Description of the task => Every line of the data that contains the string "EvDial" must be copied.

Dataset entries =>
--*--
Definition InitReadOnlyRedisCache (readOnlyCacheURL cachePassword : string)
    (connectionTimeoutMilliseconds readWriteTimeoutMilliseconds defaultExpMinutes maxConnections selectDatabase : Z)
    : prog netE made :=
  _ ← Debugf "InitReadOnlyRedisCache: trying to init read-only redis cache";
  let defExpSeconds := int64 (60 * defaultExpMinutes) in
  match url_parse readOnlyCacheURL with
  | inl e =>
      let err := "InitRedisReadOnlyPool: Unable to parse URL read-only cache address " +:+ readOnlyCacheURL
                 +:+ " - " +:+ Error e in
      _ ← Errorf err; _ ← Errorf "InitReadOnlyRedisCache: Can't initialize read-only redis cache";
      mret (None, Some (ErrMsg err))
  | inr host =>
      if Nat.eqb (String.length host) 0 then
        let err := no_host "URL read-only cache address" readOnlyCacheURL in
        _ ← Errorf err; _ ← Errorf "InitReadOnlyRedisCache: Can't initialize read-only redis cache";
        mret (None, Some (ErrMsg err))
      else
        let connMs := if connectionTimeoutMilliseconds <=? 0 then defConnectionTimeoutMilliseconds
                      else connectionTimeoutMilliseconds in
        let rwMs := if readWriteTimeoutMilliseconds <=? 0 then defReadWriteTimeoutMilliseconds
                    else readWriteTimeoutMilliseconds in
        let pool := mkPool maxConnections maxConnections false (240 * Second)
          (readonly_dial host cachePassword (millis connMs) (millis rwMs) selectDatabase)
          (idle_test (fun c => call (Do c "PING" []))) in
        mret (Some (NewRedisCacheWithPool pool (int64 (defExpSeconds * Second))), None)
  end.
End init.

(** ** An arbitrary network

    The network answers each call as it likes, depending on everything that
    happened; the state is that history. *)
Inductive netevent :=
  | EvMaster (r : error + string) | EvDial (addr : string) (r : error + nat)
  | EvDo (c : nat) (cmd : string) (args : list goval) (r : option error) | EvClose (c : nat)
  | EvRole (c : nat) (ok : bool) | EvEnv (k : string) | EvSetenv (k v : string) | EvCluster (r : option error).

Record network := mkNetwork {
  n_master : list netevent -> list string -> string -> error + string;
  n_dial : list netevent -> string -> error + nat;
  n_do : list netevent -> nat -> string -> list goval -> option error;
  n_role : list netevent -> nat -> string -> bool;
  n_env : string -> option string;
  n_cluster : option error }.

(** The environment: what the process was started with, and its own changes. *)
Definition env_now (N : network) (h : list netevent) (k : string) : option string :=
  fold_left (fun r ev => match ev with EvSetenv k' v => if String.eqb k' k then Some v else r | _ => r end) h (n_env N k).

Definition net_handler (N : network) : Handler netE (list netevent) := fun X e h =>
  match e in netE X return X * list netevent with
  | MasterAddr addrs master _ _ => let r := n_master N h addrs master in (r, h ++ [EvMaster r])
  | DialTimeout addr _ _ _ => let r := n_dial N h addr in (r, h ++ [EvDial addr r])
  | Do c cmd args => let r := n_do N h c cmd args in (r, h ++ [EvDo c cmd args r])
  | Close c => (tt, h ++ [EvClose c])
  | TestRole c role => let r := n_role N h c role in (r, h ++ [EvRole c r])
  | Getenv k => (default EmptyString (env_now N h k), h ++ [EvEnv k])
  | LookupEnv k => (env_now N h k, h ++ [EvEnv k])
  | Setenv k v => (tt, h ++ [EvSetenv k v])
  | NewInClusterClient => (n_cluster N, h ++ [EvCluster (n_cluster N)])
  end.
--*--
Answer to this problem =>
  | EvMaster (r : error + string) | EvDial (addr : string) (r : error + nat)
  | DialTimeout addr _ _ _ => let r := n_dial N h addr in (r, h ++ [EvDial addr r])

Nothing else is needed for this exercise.